Gather up every line from the entries below that uses the word "dataDirOverride".
########################################
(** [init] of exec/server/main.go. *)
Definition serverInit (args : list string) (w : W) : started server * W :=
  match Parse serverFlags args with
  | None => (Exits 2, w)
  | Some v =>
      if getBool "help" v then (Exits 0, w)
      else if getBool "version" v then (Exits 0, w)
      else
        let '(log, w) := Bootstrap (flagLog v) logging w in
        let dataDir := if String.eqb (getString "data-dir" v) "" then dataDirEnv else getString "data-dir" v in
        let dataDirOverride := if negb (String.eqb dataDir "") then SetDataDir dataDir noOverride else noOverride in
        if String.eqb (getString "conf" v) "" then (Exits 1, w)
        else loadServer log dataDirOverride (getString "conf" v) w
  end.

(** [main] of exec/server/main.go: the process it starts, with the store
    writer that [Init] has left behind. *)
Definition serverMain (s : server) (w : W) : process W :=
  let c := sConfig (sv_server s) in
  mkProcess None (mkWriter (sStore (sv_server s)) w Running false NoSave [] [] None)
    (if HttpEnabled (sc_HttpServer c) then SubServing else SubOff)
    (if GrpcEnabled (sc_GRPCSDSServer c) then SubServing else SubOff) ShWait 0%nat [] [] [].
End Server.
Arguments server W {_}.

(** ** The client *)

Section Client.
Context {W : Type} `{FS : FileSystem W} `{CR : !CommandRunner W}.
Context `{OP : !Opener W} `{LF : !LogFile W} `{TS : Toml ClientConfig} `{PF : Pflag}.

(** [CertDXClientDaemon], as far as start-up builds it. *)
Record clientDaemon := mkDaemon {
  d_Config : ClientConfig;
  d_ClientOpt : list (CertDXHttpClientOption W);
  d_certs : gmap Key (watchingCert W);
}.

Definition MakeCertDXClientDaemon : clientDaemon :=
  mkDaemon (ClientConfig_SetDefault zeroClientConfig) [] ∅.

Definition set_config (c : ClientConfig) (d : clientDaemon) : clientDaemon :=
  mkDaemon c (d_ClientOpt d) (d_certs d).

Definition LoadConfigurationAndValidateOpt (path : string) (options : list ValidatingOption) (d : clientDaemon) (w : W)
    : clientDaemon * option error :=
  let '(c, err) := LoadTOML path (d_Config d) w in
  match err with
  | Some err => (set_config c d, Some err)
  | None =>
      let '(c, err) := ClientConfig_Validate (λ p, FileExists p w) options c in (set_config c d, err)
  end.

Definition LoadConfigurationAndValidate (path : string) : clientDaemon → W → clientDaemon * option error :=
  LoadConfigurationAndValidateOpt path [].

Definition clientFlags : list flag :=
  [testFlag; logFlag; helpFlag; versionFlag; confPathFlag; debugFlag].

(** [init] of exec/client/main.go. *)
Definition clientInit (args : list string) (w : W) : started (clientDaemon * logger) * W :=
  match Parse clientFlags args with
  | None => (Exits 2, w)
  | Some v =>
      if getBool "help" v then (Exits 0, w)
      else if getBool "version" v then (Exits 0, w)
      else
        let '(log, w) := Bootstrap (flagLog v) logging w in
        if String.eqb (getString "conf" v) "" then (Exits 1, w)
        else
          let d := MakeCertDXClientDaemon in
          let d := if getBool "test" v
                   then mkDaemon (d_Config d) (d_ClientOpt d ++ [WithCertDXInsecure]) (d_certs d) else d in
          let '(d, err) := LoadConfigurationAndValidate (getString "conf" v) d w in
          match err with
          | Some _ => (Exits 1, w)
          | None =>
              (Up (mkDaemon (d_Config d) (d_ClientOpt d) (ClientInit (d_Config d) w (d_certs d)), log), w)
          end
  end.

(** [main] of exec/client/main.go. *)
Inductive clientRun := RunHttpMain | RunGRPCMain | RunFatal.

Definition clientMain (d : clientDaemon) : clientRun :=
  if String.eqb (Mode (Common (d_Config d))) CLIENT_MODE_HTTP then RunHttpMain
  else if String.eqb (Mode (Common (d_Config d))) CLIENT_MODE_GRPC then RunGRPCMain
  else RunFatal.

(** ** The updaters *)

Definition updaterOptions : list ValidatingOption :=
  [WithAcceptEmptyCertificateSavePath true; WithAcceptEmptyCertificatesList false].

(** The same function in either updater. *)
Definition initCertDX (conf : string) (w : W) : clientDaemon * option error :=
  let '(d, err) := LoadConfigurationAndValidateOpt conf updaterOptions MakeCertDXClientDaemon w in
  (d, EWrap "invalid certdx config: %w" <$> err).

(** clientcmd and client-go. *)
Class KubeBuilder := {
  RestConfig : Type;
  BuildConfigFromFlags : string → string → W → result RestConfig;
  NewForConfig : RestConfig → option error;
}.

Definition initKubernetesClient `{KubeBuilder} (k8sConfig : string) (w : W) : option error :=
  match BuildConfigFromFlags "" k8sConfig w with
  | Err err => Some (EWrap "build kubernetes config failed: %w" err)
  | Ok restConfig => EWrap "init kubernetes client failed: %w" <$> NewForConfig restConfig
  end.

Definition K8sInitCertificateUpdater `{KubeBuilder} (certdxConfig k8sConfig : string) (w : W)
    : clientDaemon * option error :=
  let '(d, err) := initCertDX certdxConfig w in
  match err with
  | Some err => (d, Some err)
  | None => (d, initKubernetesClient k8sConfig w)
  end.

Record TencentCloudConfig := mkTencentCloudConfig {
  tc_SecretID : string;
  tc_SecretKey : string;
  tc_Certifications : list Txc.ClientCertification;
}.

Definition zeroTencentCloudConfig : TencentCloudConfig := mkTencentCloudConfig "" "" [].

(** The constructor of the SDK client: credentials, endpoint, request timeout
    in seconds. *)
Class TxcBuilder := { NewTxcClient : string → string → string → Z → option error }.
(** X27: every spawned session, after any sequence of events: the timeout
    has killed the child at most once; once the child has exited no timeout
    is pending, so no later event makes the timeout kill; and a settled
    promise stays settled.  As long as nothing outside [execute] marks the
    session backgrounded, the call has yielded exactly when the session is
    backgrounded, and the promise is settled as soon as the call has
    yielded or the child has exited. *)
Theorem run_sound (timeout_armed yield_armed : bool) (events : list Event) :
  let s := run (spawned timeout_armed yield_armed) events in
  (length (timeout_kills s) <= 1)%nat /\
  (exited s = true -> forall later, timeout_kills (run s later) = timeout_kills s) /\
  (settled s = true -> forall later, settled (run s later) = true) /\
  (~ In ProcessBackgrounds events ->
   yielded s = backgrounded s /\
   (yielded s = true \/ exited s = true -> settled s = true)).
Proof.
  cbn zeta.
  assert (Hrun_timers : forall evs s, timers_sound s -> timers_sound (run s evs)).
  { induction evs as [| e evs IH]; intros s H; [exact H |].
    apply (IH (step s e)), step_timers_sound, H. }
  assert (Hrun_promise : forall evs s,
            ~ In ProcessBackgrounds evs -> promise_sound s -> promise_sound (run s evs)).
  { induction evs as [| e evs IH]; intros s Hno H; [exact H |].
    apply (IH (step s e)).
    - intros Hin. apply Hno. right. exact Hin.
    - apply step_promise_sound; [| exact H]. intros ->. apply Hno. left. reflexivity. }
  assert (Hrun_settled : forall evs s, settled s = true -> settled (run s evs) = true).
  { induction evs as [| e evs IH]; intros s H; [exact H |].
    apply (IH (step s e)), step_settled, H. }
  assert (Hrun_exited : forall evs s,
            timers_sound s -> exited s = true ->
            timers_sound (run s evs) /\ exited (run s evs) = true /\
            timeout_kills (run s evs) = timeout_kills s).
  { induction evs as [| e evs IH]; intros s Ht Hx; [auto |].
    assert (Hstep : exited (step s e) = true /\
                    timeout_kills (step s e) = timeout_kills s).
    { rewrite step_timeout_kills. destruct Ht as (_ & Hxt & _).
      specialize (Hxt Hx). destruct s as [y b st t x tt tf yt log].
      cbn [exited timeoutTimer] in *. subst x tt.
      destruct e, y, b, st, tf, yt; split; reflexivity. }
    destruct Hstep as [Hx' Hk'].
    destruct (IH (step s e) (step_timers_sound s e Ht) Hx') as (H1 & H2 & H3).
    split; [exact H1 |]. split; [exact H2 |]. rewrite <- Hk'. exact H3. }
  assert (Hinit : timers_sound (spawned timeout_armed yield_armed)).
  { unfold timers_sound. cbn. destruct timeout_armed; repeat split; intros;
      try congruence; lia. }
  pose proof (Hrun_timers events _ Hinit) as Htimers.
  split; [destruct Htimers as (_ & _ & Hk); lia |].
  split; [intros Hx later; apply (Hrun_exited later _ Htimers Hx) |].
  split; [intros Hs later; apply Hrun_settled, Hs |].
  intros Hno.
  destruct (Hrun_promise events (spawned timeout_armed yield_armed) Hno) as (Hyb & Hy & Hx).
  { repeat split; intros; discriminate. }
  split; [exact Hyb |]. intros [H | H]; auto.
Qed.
########################################
• **RESPONSE TO THE TASK**:
        let dataDirOverride := if negb (String.eqb dataDir "") then SetDataDir dataDir noOverride else noOverride in
        else loadServer log dataDirOverride (getString "conf" v) w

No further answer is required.